February 14, 2019   3 mins

Do you grow your own?

Vegetables, I mean. If you do and you’re any good at it, you’ll know that homegrown produce can be much tastier than supermarket fare. And yet most gardeners, however keen, would starve if they had to rely exclusively on their own harvest. Even if they could grow and preserve enough veg for the whole year, there’s a basic calorie problem.

Fresh green produce is packed with fibre and vitamins, but when it comes to energy, lettuce etc lets us down. To get enough calories to sustain life, human societies rely on starchy, sugar-laden or oil-bearing crops and/or animal products. Since the invention of farming, ten thousand years ago, we’ve been especially dependent on cereal and root crops.

Now hold on to that thought, because today’s topic is the potential of a radically new form of agriculture to feed the planet.

The idea is that we’ll be farming much, or even most, of our food indoors rather than out. Our cities will feature high-rise ‘vertical farms’ in which crops grow hydroponically under artificial lights, with the animals we eat reared intensively under the same roof – their waste products helping to fertilise the crops (some of which are used to feed the animals).

As Stephen Davies points out, in an eye opening piece for the American Institute for Economic Research, there would be many advantages:

“Because the crops can be grown very close to the point of final sale (maybe attached to a grocery store), the transport costs and associated impacts are enormously reduced while the food is much fresher. It is also of higher and more consistent quality, and because it is grown in a controlled environment there is far less of a problem with pests. This means you do not have to use large quantities of herbicide and pesticide outdoors, where it inevitably enters the wider environment…”

Unfortunately, there are some pretty fundamental problems too:

“The major challenge has always been the very high levels of energy that vertical farming with artificial lighting and heating requires. In 2016, vertically farmed lettuce used 14 times more energy than lettuce grown in a conventional heated greenhouse.”

However, the increasing efficiency of LED lighting could mean that the hydroponic vertical farming does become viable. Artificial light will always be more expensive than the free and natural version, but if the extra cost is low enough it can be offset by the benefits:

“Because the crops can be grown all year round, you can have six to seven crops a year instead of two or three, so output is higher and spread throughout the year.”

But this is where the calorie problem comes in. The hardest crops to grow hydroponically are those energy-rich cereal and root crops. But perhaps we won’t need these so much in future. After all, this is the age of the low carb diet – indeed of the ‘paleo’ diet from which the starchy, sugary foods of the first agricultural revolution have been banished. If this trend continues then vertical farming might be able to feed the cities. Irrespective of dietary fashion, our sedentary, centrally-heated, urban lifestyles don’t require us to burn as many calories as in the past.

Sounds promising, but there’s a problem with the meaty side of urban agriculture. The other great dietary trend of our era – veganism – is evidence of a growing disquiet with the way we treat animals. It’s difficult to see how vertical farms help with the welfare issues surrounding intensive meat production. Indeed, the urban context brings the horror closer to home.

However, once again, technology is coming to the rescue. Stephen Davies says that the cost of producing vat-grown or ‘cultured’ meat has come down so far that it now poses a threat to conventional livestock farming:

“There are two indicators that cultured meat is on the verge of a major commercial breakthrough. The first is the amount of capital now being invested in it. The other, even more revealing, is that organized interests such as cattlemen are now lobbying against it and looking to use legislation and regulation to block it.”

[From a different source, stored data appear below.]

(** A fresh reservation whose parent has room keeps the ledger. *)
Lemma ledger_ok_put b g parent units :
  ledger_ok b -> hb_reservations b !! g = None -> in_range u64_max units ->
  match parent with
  | None => has_root b = false /\ (units <= hb_hard_limit b)%Z
  | Some p => exists r, hb_reservations b !! p = Some r /\
      (br_consumed_units r + child_units b p + units <= br_allocated_units r)%Z
  end ->
  ledger_ok (put b (mkReservation g parent units 0)).
Proof.
  intros Hb Hg Hu Hp. set (new := mkReservation g parent units 0).
  assert (Hput : forall k, child_units (put b new) k = (owed_to k new + child_units b k)%Z)
    by (intros; by apply child_units_put).
  assert (Hself : child_units (put b new) g = 0%Z).
  { rewrite Hput. assert (Hz : child_units b g = 0%Z).
    { apply zsum_zero. intros r [k Hk]%elem_of_reservations. unfold owed_to.
      case (eqb (br_parent_grant_id r) (Some g)) eqn:E; [|done]. rewrite eqb_true in E.
      destruct (lo_parent b Hb k r g Hk E) as [? ?]. congruence. }
    rewrite Hz. unfold owed_to, new. simpl. case (eqb parent (Some g)) eqn:E; [|done].
    rewrite eqb_true in E. subst. destruct Hp as (r & Hr & _). congruence. }
  split.
  - intros k r. simpl. intros [[<- <-]|[? H]]%lookup_insert_Some; [simpl; split_and!; [done..|lia]|].
    by apply (lo_range b Hb).
  - intros k r. simpl. intros [[<- <-]|[Hne H]]%lookup_insert_Some.
    { rewrite Hself. simpl. destruct Hu. lia. }
    pose proof (lo_fits b Hb k r H). rewrite Hput. unfold owed_to, new. simpl.
    case (eqb parent (Some k)) eqn:E; [|lia]. rewrite eqb_true in E. subst.
    destruct Hp as (r' & Hr' & ?). simplify_eq. lia.
  - intros k r p. simpl. intros [[<- <-]|[Hne H]]%lookup_insert_Some Hpar.
    + simpl in Hpar. subst. destruct Hp as (r' & Hr' & _).
      destruct (base.decide (g = p)) as [->|]; [congruence|]. rewrite lookup_insert_ne by done. eauto.
    + destruct (lo_parent b Hb k r p H Hpar) as [x Hx].
      destruct (base.decide (g = p)) as [->|]; [congruence|]. rewrite lookup_insert_ne by done. eauto.
  - rewrite (zsum_perm _ _ _ (reservations_put b new Hg)). cbn [zsum foldr]. fold (zsum root_units (reservations b)).
    simpl hb_hard_limit. destruct parent as [p|]; unfold root_units at 1, new; simpl.
    + pose proof (lo_root b Hb). lia.
    + destruct Hp as [H0 ?]. rewrite (has_root_false b H0). lia.
Qed.

Lemma ledger_ok_new limit : in_range u64_max limit -> ledger_ok (budget_new limit).
Proof.
  intros [H _]. by split.
Qed.

Lemma ledger_ok_root b g units b' :
  ledger_ok b -> in_range u64_max units -> register_root b g units = Ok b' -> ledger_ok b'.
Proof.
  unfold register_root. intros Hb Hu H. destruct (Z.ltb_spec (hb_hard_limit b) units); [done|].
  destruct (has_root b) eqn:Hr; [done|]. destruct (registered b g) eqn:Hg; [done|]. injection H as <-.
  apply registered_false in Hg. apply ledger_ok_put; [done..|split; [done|lia]].
Qed.

Lemma register_root_child_Ok b root units child cunits b' :
  register_root_with_child b root units child cunits = Ok b' ->
  hb_reservations b !! root = None /\ hb_reservations b !! child = None /\ root <> child /\
  (cunits <= units <= hb_hard_limit b)%Z /\ has_root b = false /\
  b' = put (put b (mkReservation root None units 0)) (mkReservation child (Some root) cunits 0).
Proof.
  unfold register_root_with_child. intros H. destruct (cunits =? 0)%Z; [done|].
  destruct (Z.ltb_spec units cunits); [done|]. destruct (eqb root child) eqn:Hne; [done|]. rewrite eqb_false in Hne.
  destruct (registered b root || registered b child) eqn:Hreg; [done|]. apply orb_false_elim in Hreg as [Hr Hch].
  destruct (Z.ltb_spec (hb_hard_limit b) units); [done|]. destruct (has_root b); [done|]. injection H as <-.
  apply registered_false in Hr, Hch. by split_and!.
Qed.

There’s a parallel here to the energy sector. Ten years ago, there was an intense debate about the role of renewable power. Investors were getting behind wind and solar in a big way – stirring up a major lobbying effort to persuade governments to stick with fossil fuels and nuclear power. I’m glad to say that that the innovators won and the lobbyists lost. Today, renewable energy is the fastest growing source of new generating capacity because it’s the most competitive.

If the same dynamics are lining up behind a combination of vertical farms and cultured meat then we can expect massive disruption in the agricultural sector too.

The prize is a sustainable and cruelty-free intensification of food production – allowing us to free-up and re-wild great swathes of farmland. I don’t suppose we’ll entirely eliminate carbs from our diet, but we can eliminate cereal-fed animals from our diet – and, by extension, the land required for the livestock plus that required for growing their feed.

Given the accumulating evidence of widespread ecological collapse, any opportunity to reduce our environmental footprint can’t come too soon.


Peter Franklin is Associate Editor of UnHerd. He was previously a policy advisor and speechwriter on environmental and social issues.